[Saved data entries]
○ ○ ○ ○ ○
Lemma finv_next PC' AC' ord c :
  zlen PC' = size → zlen AC' = size → zlen ord = num_p * size → c = active_count st + sum_over (λ v, Z.b2z (act st v)) nodes →
  (∀ v, 0 ≤ v < size → val PC' v = val (PC st) v + Z.b2z (act st v)) →
  (∀ v, 0 ≤ v < size → val AC' v = (if act st v then 0 else val (AC st) v) + inputs (λ u, Z.b2z (act st u)) v) →
  (∀ p v, 0 ≤ v < size → level ord p v = if act st v && (p =? val (PC st) v) then step st else level (order st) p v) →
  finv last' (FState PC' AC' AC' PC' ord c [] (step st + 1)).
Proof using Hinv Hpos Hcsr Hel Hvc Hrc.
  intros HlP HlA Hlo -> HP HA Ho.
  assert (∀ p v, 0 ≤ v < size → p < val (PC st) v → level ord p v = level (order st) p v) as Hold.
  { intros p v Hv Hp. rewrite Ho, (proj2 (Z.eqb_neq p _)), andb_false_r by lia. done. }
  assert (∀ v, 0 ≤ v < size → act st v = true → level ord (val (PC st) v) v = step st) as Hnew.
  { intros v Hv Ha. by rewrite Ho, Ha, Z.eqb_refl by done. }
  pose proof row_range as Hrow. pose proof last_lt as Hlt.
  pose proof Hinv as [_ _ _ _ _ _ Hstep Hcnt Hpc Hlast Hstart Hvert Hahead Hbefore Hlate Hrule Hlev Hinc Htopo].
  split; simpl; try done; try lia.
  - rewrite Hcnt. rewrite <-sum_over_add. apply sum_over_ext. intros v Hv%elem_of_seqZ. rewrite HP by lia. done.
  - intros v Hv. rewrite HP by done. pose proof (Hpc v Hv). destruct (act st v) eqn:Ha; simpl; [|lia].
    destruct (act_cond v Hv Ha) as (_ & ? & _). lia.
  - intros v Hv. rewrite HP by done. unfold last'. pose proof (Hpc v Hv). destruct (act st v) eqn:Ha; simpl; [lia|].
    destruct (Hlast v Hv) as [?|?]; lia.
  - intros _ v Hv. rewrite HP by lia. pose proof (Hpc v ltac:(lia)). destruct (decide (step st = 0)) as [Hs|Hs].
    + unfold act. rewrite Hs, (proj2 (Z.ltb_lt v vc)) by lia. simpl. lia.
    + specialize (Hvert ltac:(lia) v Hv). pose proof (Z.b2z_bit0 (act st v)). destruct (act st v); simpl; lia.
  - intros u v Hu Huv. pose proof (Hrow _ _ Huv Hu) as Hv. rewrite !HP by done. pose proof (Hahead u v Hu Huv). pose proof (Hpc v Hv).
    destruct (act st u) eqn:Ha; [|destruct (act st v); simpl; lia].
    destruct (act_cond u Hu Ha) as ([Hz|Hall] & _); [|specialize (Hall v Huv)]; destruct (act st v); simpl; lia.
  - intros u v Hu Huv. pose proof (Hrow _ _ Huv Hu) as Hv. rewrite !HP by done. unfold last'.
    pose proof (Hahead u v Hu Huv). pose proof (Hbefore u v Hu Huv). pose proof (Hlt u Hu). pose proof (Hlt v Hv).
    destruct (act st u), (act st v); simpl; lia.
  - intros v Hv. rewrite HA by done. unfold last'. specialize (Hlate v Hv). destruct (act st v) eqn:Hav.
    + simpl. apply inputs_le. intros u Hu Huv. pose proof (Hlt u Hu). destruct (act st u); simpl; [by destruct (_ && _); simpl; lia|].
      rewrite (proj2 (Z.leb_gt (step st) (last u))) by lia. simpl. lia.
    + etrans; [|apply Z.add_le_mono_r, Hlate]. rewrite <-inputs_add. apply inputs_le. intros u Hu Huv.
      destruct (act st u); simpl; destruct (_ && _); simpl; try lia; destruct (_ && _); simpl; lia.
  - intros v Hv. rewrite HA by lia. destruct (act st v) eqn:Hav.
    + simpl. apply inputs_ext. intros u Hu Huv. rewrite !HP, Hav by lia. rewrite (act_inputs u v) by done. simpl. lia.
    + rewrite Hrule by lia. rewrite <-inputs_add. apply inputs_ext. intros u Hu Huv. rewrite !HP, Hav by lia. simpl. lia.
  - intros p v Hv Hp. rewrite HP in Hp by done. unfold last'. pose proof (Hlt v Hv).
    destruct (act st v) eqn:Hav; simpl in Hp; [|rewrite Hold by lia; apply Hlev; lia].
    destruct (decide (p = val (PC st) v)) as [->|]; [rewrite Hnew by done; lia|]. rewrite Hold by lia.
    specialize (Hlev p v Hv ltac:(lia)). lia.
  - intros p q v Hv Hpq Hq. rewrite HP in Hq by done. pose proof (Hlt v Hv).
    destruct (act st v) eqn:Hav; simpl in Hq; [|rewrite !Hold by lia; apply Hinc; lia].
    destruct (decide (q = val (PC st) v)) as [->|]; [|rewrite !Hold by lia; apply Hinc; lia].
    rewrite Hnew, Hold by (done || lia). specialize (Hlev p v Hv ltac:(lia)). lia.
  - intros u v p Hu Hvr Huv Hp. pose proof (Hrow _ _ Huv Hu) as Hv. rewrite HP in Hp by done. rewrite HP by done.
    assert (p < val (PC st) v → p < val (PC st) u + Z.b2z (act st u) ∧ level ord p u < level ord p v) as Hprev.
    { intros Hpv. destruct (Htopo u v p Hu Hvr Huv ltac:(lia)) as [Hpu Hlvl]. rewrite !Hold by lia. split; [|done]. destruct (act st u); simpl; lia. }
    destruct (act st v) eqn:Hav; simpl in Hp; [|apply Hprev; lia].
    destruct (decide (p = val (PC st) v)) as [->|]; [|apply Hprev; lia].
    pose proof (act_inputs u v Hav ltac:(lia) Hu Huv). split; [destruct (act st u); simpl; lia|].
    rewrite Hnew, Hold by (done || lia). specialize (Hlev (val (PC st) v) u Hu ltac:(lia)). pose proof (Hlt u Hu). lia.
Qed.

(** ** Progress *)

(** A node that was evaluated least often, among these the one evaluated first
    of all, and among those never evaluated the lowest rule, can be evaluated. *)
Lemma progress (rank : Z → nat) :
  (∀ u v, vc ≤ u < size → vc ≤ v → v ∈ row u → (rank u < rank v)%nat) →
  active_count st < num_p * size → ∃ v, 0 ≤ v < size ∧ act st v = true.
Proof using Hinv Hpos Hcsr Hel Hvc Hrc.
  intros Hrank Hless. set (rank' v := if v <? vc then 0 else 1 + Z.of_nat (rank v)).
  pose proof Hinv as [_ _ _ _ _ _ Hstep Hcnt Hpc Hlast Hstart Hvert Hahead Hbefore Hlate Hrule Hlev Hinc Htopo].
  assert (∃ v, v ∈ nodes ∧ val (PC st) v < num_p) as (v0 & Hv0 & Hlt0).
  { apply (sum_over_lt (val (PC st)) (λ _, num_p)). rewrite <-Hcnt, sum_over_const, zlen_nodes. lia. }
  destruct (minimal_elem (λ _, True) (val (PC st)) nodes) as (v1 & Hv1 & _ & Hmin1); [by exists v0|].
  destruct (minimal_elem (λ v, val (PC st) v = val (PC st) v1) last nodes) as (v2 & Hv2 & HP2 & Hmin2); [by exists v1|].
  destruct (minimal_elem (λ v, val (PC st) v = val (PC st) v1 ∧ last v = last v2) rank' nodes) as (v & Hv & [HPv HLv] & Hmin3);
    [by exists v2|].
  assert (∀ u, u ∈ nodes → val (PC st) v ≤ val (PC st) u) as Hmin by (intros u Hu; rewrite HPv; by apply Hmin1).
  assert (val (PC st) v < num_p) as Hltv by (specialize (Hmin v0 Hv0); lia). apply elem_of_seqZ in Hv.
  exists v. split; [lia|]. unfold act. destruct ((step st =? 0) && (v <? vc)) eqn:Hfirst; [done|]. simpl.
  apply andb_true_iff. split; [|by apply Z.ltb_lt]. unfold condb. apply andb_true_iff. split.
  - apply Z.leb_le. destruct (Z.le_gt_cases (degreeOf v) (val (AC st) v)) as [|Hgt]; [done|exfalso].
    specialize (Hlate v ltac:(lia)). destruct (inputs_lt _ _ v (Z.le_lt_trans _ _ _ Hlate Hgt)) as (u & Hu & Huv & Hlu).
    assert (u ∈ nodes) as Hun by (apply elem_of_seqZ; lia).
    destruct (Z.lt_ge_cases (last u) (last v)) as [Hb|Hb].
    + pose proof (Hbefore u v Hu Huv Hb). specialize (Hmin u Hun). specialize (Hmin2 u Hun ltac:(lia)). lia.
    + rewrite (proj2 (Z.leb_le (last v) (last u))) in Hlu by done. destruct (Z.leb_spec 0 (last u)) as [|Hneg]; [simpl in Hlu; lia|].
      pose proof (Hlast u Hu). pose proof (Hlast v ltac:(lia)). assert (vc ≤ v).
      { apply andb_false_iff in Hfirst as [Hs%Z.eqb_neq|?%Z.ltb_ge]; [|done].
        destruct (Z.lt_ge_cases v vc) as [Hvv|]; [|done]. specialize (Hvert ltac:(lia) v ltac:(lia)). lia. }
      specialize (Hmin3 u Hun ltac:(split; lia)). unfold rank' in Hmin3. rewrite (proj2 (Z.ltb_ge v vc)) in Hmin3 by done.
      destruct (Z.ltb_spec u vc); [lia|]. specialize (Hrank u v ltac:(lia) ltac:(lia) Huv). lia.
  - apply orb_true_iff. right. apply forallb_forall. intros d Hd%list_elem_of_In. apply Z.leb_le, Hmin, elem_of_seqZ.
    pose proof (row_range v d Hd ltac:(lia)). lia.
Qed.
End one_step.

Definition zeros : list Z := replicate (Z.to_nat size) 0.

Lemma finv_init : finv (λ _, -1) (FState zeros zeros zeros zeros (replicate (Z.to_nat (num_p * size)) INIT) 0 [] 0).
Proof using Hvc Hrc Hnp.
  assert (zlen zeros = size) as Hz by (unfold zeros; rewrite zlen_replicate; lia).
  assert (∀ v, 0 ≤ v < size → val zeros v = 0) as Hv0 by (intros; by apply val_replicate).
  assert (∀ v, val zeros v = 0) as Hv.
  { intros v. destruct (decide (0 ≤ v < size)); [by apply Hv0|]. unfold val. by rewrite (proj2 (zlookup_None zeros v)) by lia. }
  split; simpl; try done; try lia.
  - rewrite zlen_replicate. nia.
  - rewrite (sum_over_ext _ (λ _, 0)) by (intros; apply Hv). rewrite sum_over_const. lia.
  - intros v _. rewrite Hv. lia.
  - intros v _. rewrite Hv. lia.
  - intros u v _ _. rewrite !Hv. lia.
  - intros v _. rewrite Hv. unfold inputs. rewrite (sum_over_ext _ (λ _, 0)) by (intros; simpl; lia). rewrite sum_over_const. lia.
  - intros v _. rewrite Hv. unfold inputs. rewrite (sum_over_ext _ (λ _, 0)) by (intros; rewrite Hv; lia). rewrite sum_over_const. lia.
  - intros p v _. rewrite Hv. lia.
  - intros p q v _. rewrite Hv. lia.
  - intros u v p _ _ _. rewrite Hv. lia.
Qed.

(** Every node has a level for every layer; the levels of a node increase; a
    rule is evaluated after all its inputs of the same layer. *)
Record schedule (order : list Z) (depth : Z) : Prop := {
  sch_len : zlen order = num_p * size;
  sch_range : ∀ p v, 0 ≤ p < num_p → 0 ≤ v < size → 0 ≤ level order p v < depth;
  sch_layers : ∀ p q v, 0 ≤ p < q → q < num_p → 0 ≤ v < size → level order p v < level order q v;
  sch_rules : ∀ p u v, 0 ≤ p < num_p → 0 ≤ u < size → vc ≤ v → v ∈ row u → level order p u < level order p v
}.

Lemma finv_schedule last st : finv last st → num_p * size ≤ active_count st → schedule (order st) (step st).
Proof using Hcsr Hel Hvc Hrc.
  intros Hinv Hdone. pose proof Hinv as [_ _ Hlen _ _ _ Hstep Hcnt Hpc Hlast _ _ _ _ _ _ Hlev Hinc Htopo].
  assert (∀ v, 0 ≤ v < size → val (PC st) v = num_p) as Hall.
  { intros v Hv. apply (sum_over_squeeze (val (PC st)) (λ _, num_p) nodes).
    - intros w Hw%elem_of_seqZ. apply Hpc. lia.
    - rewrite <-Hcnt, sum_over_const, zlen_nodes. lia.
    - apply elem_of_seqZ. lia. }
  split; [done| | |].
  - intros p v Hp Hv. specialize (Hlev p v Hv ltac:(rewrite Hall; lia)). pose proof (last_lt last st Hinv v Hv). lia.
  - intros p q v Hpq Hq Hv. apply Hinc; [done|lia|rewrite Hall; lia].
  - intros p u v Hp Hu Hvr Huv. pose proof (row_range _ _ Huv Hu). apply (Htopo u v p Hu Hvr Huv). rewrite Hall; lia.
Qed.

Lemma gen_fusion_vertex_order_spec (rank : Z → nat) fuel :
  (∀ u v, vc ≤ u < size → vc ≤ v → v ∈ row u → (rank u < rank v)%nat) → num_p * size < Z.of_nat fuel →
  wp (gen_fusion_vertex_order fuel vlist elist vc rc num_p) (λ '(order, depth), 0 ≤ depth ∧ schedule order depth).
Proof using Hcsr Hel Hvc Hrc Hnp H0 Hn.
  intros Hrank Hfuel. unfold gen_fusion_vertex_order. apply wp_bind. eapply wp_mono; [apply in_degree_spec|].
  intros deg [Hdl Hdeg]. fold zeros. apply wp_bind.
  apply (wp_while (λ st, (∃ last, finv last st) ∧ active_count st ≤ num_p * size) (λ st, Z.to_nat (num_p * size - active_count st))).
  - split; [eexists; apply finv_init|simpl; nia].
  - simpl. lia.
  - intros st [[last Hinv] Hle]. cbn [wp]. destruct (Z.ltb_spec (active_count st) (num_p * size)) as [Hlt|Hge].
    + assert (0 < num_p) as Hpos.
      { pose proof (f_count _ _ Hinv). assert (0 ≤ active_count st); [|nia]. rewrite H.
        transitivity (sum_over (λ _, 0) nodes); [rewrite sum_over_const; lia|]. apply sum_over_le.
        intros v Hv%elem_of_seqZ. apply (f_pc _ _ Hinv). lia. }
      destruct (progress last st Hinv Hpos rank Hrank Hlt) as (v & Hv & Hact).
      eapply wp_mono; [by apply fusion_step_spec; [eapply finv_shape| |]|].
      intros st' (PC' & AC' & ord & -> & HlP & HlA & Hlo & HP & HA & Hlv).
      assert (finv (last' last st) (FState PC' AC' AC' PC' ord (active_count st + sum_over (λ v, Z.b2z (act st v)) nodes) [] (step st + 1))) as Hinv'
        by (by apply finv_next).
      assert (0 < sum_over (λ v, Z.b2z (act st v)) nodes).
      { destruct (Z.lt_ge_cases 0 (sum_over (λ v, Z.b2z (act st v)) nodes)) as [|Hle0]; [done|exfalso].
        assert (0 = Z.b2z (act st v)) as Hbad; [|by rewrite Hact in Hbad].
        apply (sum_over_squeeze (λ _, 0) (λ v, Z.b2z (act st v)) nodes); [|rewrite sum_over_const; lia|apply elem_of_seqZ; lia].
        intros w _. destruct (act st w); simpl; lia. }
      assert (active_count st + sum_over (λ v, Z.b2z (act st v)) nodes ≤ num_p * size).
      { pose proof (f_count _ _ Hinv') as Hc. simpl in Hc. rewrite Hc. transitivity (sum_over (λ _, num_p) nodes).
        - apply sum_over_le. intros w Hw%elem_of_seqZ. apply (f_pc _ _ Hinv'). lia.
        - by rewrite sum_over_const, zlen_nodes. }
      simpl. split; [split; [by eexists|done]|lia].
    + cbn [wp]. split; [apply (f_step _ _ Hinv)|by eapply finv_schedule].
Qed.
End fusion.
(** C38: appending to a vector with room.  In every interleaving of calls of
    [atomic_append] whose indices fit the vector there is no error; a call that was
    scheduled four times has returned, at an index of its own that holds its data, and
    the elements that were there before are unchanged. *)
Theorem atomic_append_correct n0 a ds sched :
  0 ≤ n0 → n0 + zlen ds ≤ zlen a → zlen a < 2 ^ 64 → Forall (λ i, 0 ≤ i < zlen ds) sched →
  ∃ s, append_run sched (Vector n0 [a] None (AFetch <$> ds)) = Ok s ∧
    (∀ k, k < n0 → array s !z k = a !z k) ∧
    (∀ i d, ds !z i = Some d → (4 ≤ turns i sched)%nat →
      ∃ k, calls s !z i = Some (AReturn d k) ∧ n0 ≤ k < n0 + zlen ds ∧ array s !z k = Some d) ∧
    ∀ i j d d' k, calls s !z i = Some (AReturn d k) → calls s !z j = Some (AReturn d' k) → i = j.
Proof.
  intros Hn0 Hroom Hmax Hsched. assert (wp (append_run sched (Vector n0 [a] None (AFetch <$> ds))) (appending n0 a ds sched)) as H.
  { unfold append_run. apply (wp_for_each (λ pre s, appending n0 a ds pre s)); [| |done].
    - by apply append_start.
    - intros pre x post s -> Hs. apply append_step_ok; [done..|]. rewrite Forall_app, Forall_cons in Hsched. tauto. }
  apply wp_inv in H as (s & Hrun & Hs). exists s. split; [done|]. pose proof (idx_bound n0 a ds Hroom s sched Hs) as [_ Hcount]. destruct Hs as [(b & Hbuf & Hb1 & Hb2 & Hb3) Hd Hl Hr Hnd Hph].
  assert (array s = b) as -> by (unfold array; by rewrite Hbuf). split_and!; [done| |].
  - intros i d Hi Ht. rewrite <-Hd, zlookup_fmap in Hi. destruct (calls s !z i) as [t|] eqn:E; [|done]. injection Hi as <-. specialize (Hph i t E). rewrite Nat.min_l in Hph by done.
    destruct t as [| | | | |d k buf|d k]; try done; [cbn in Hph; by case_decide|]. exists k. split; [done|]. split; [|by eapply Hb3, zlookup_elem].
    rewrite Forall_forall in Hr. assert (k ∈ omap aidx (calls s)) as Hin by (apply list_elem_of_omap; exists (AReturn d k); split; [by eapply zlookup_elem|done]). specialize (Hr k Hin). lia.
  - intros i j d d' k Hi Hj. by eapply (omap_position _ i j (AReturn d k) (AReturn d' k) k).
Qed.
(** X28.  The pairs that the function behind [pairs] and [ownPairs]
    reads off an object, handed to [fromPairs], give an object with
    exactly those keys as own properties, each holding the value read. *)
Theorem pairs_then_fromPairs :
  "__proto__"%string ∉ keys →
  length (pairs_keys keys get) = length keys ∧
  (∀ i key, keys !! i = Some key →
     pairs_keys keys get !! i = Some (key, get key)) ∧
  ∃ m, fromPairs (pairs_keys keys get) = Some m ∧
       ∀ k, m !! k = if decide (k ∈ keys) then Some (get k) else None.
Proof.
  intros Hp. split; [|split; [|by apply fromPairs_of_read_pairs]].
  - unfold pairs_keys. by rewrite length_fmap.
  - intros i key Hi. unfold pairs_keys. by rewrite list_lookup_fmap, Hi.
Qed.

End round_trips.

Lemma tear_then_make_witness :
  Nested.tear_keys ["a"%string; "b"%string] (λ k, VStr k)
  = (["a"%string; "b"%string], (λ k, VStr k) <$> ["a"%string; "b"%string]) ∧
  ∃ m, Objects.make
         (Nested.tear_keys ["a"%string; "b"%string] (λ k, VStr k)).1
         (Nested.tear_keys ["a"%string; "b"%string] (λ k, VStr k)).2
       = Some m ∧
       ∀ k, m !! k = if decide (k ∈ ["a"%string; "b"%string])
                     then Some (VStr k) else None.
Proof.
  apply (tear_then_make ["a"%string; "b"%string] (λ k, VStr k)).
  intros H.
  repeat (apply elem_of_cons in H as [H|H]; [discriminate H|]).
  by apply elem_of_nil in H.
Defined.

Lemma pairs_then_fromPairs_witness :
  length (Nested.pairs_keys ["a"%string; "b"%string] (λ k, VStr k))
  = length ["a"%string; "b"%string] ∧
  (∀ i key, ["a"%string; "b"%string] !! i = Some key →
     Nested.pairs_keys ["a"%string; "b"%string] (λ k, VStr k) !! i
     = Some (key, VStr key)) ∧
  ∃ m, Objects.fromPairs
         (Nested.pairs_keys ["a"%string; "b"%string] (λ k, VStr k))
       = Some m ∧
       ∀ k, m !! k = if decide (k ∈ ["a"%string; "b"%string])
                     then Some (VStr k) else None.
Proof.
  apply (pairs_then_fromPairs ["a"%string; "b"%string] (λ k, VStr k)).
  intros H.
  repeat (apply elem_of_cons in H as [H|H]; [discriminate H|]).
  by apply elem_of_nil in H.
Defined.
○ ○ ○ ○ ○
> [What is required]:
Starting with the line above that holds "destruct (decide (q" and stopping with the line that holds "assert (∀ u, u", reproduce each line exactly, omitting all other lines.

> [Your solution]:
    destruct (decide (q = val (PC st) v)) as [->|]; [|rewrite !Hold by lia; apply Hinc; lia].
    rewrite Hnew, Hold by (done || lia). specialize (Hlev p v Hv ltac:(lia)). lia.
  - intros u v p Hu Hvr Huv Hp. pose proof (Hrow _ _ Huv Hu) as Hv. rewrite HP in Hp by done. rewrite HP by done.
    assert (p < val (PC st) v → p < val (PC st) u + Z.b2z (act st u) ∧ level ord p u < level ord p v) as Hprev.
    { intros Hpv. destruct (Htopo u v p Hu Hvr Huv ltac:(lia)) as [Hpu Hlvl]. rewrite !Hold by lia. split; [|done]. destruct (act st u); simpl; lia. }
    destruct (act st v) eqn:Hav; simpl in Hp; [|apply Hprev; lia].
    destruct (decide (p = val (PC st) v)) as [->|]; [|apply Hprev; lia].
    pose proof (act_inputs u v Hav ltac:(lia) Hu Huv). split; [destruct (act st u); simpl; lia|].
    rewrite Hnew, Hold by (done || lia). specialize (Hlev (val (PC st) v) u Hu ltac:(lia)). pose proof (Hlt u Hu). lia.
Qed.

(** ** Progress *)

(** A node that was evaluated least often, among these the one evaluated first
    of all, and among those never evaluated the lowest rule, can be evaluated. *)
Lemma progress (rank : Z → nat) :
  (∀ u v, vc ≤ u < size → vc ≤ v → v ∈ row u → (rank u < rank v)%nat) →
  active_count st < num_p * size → ∃ v, 0 ≤ v < size ∧ act st v = true.
Proof using Hinv Hpos Hcsr Hel Hvc Hrc.
  intros Hrank Hless. set (rank' v := if v <? vc then 0 else 1 + Z.of_nat (rank v)).
  pose proof Hinv as [_ _ _ _ _ _ Hstep Hcnt Hpc Hlast Hstart Hvert Hahead Hbefore Hlate Hrule Hlev Hinc Htopo].
  assert (∃ v, v ∈ nodes ∧ val (PC st) v < num_p) as (v0 & Hv0 & Hlt0).
  { apply (sum_over_lt (val (PC st)) (λ _, num_p)). rewrite <-Hcnt, sum_over_const, zlen_nodes. lia. }
  destruct (minimal_elem (λ _, True) (val (PC st)) nodes) as (v1 & Hv1 & _ & Hmin1); [by exists v0|].
  destruct (minimal_elem (λ v, val (PC st) v = val (PC st) v1) last nodes) as (v2 & Hv2 & HP2 & Hmin2); [by exists v1|].
  destruct (minimal_elem (λ v, val (PC st) v = val (PC st) v1 ∧ last v = last v2) rank' nodes) as (v & Hv & [HPv HLv] & Hmin3);
    [by exists v2|].
  assert (∀ u, u ∈ nodes → val (PC st) v ≤ val (PC st) u) as Hmin by (intros u Hu; rewrite HPv; by apply Hmin1).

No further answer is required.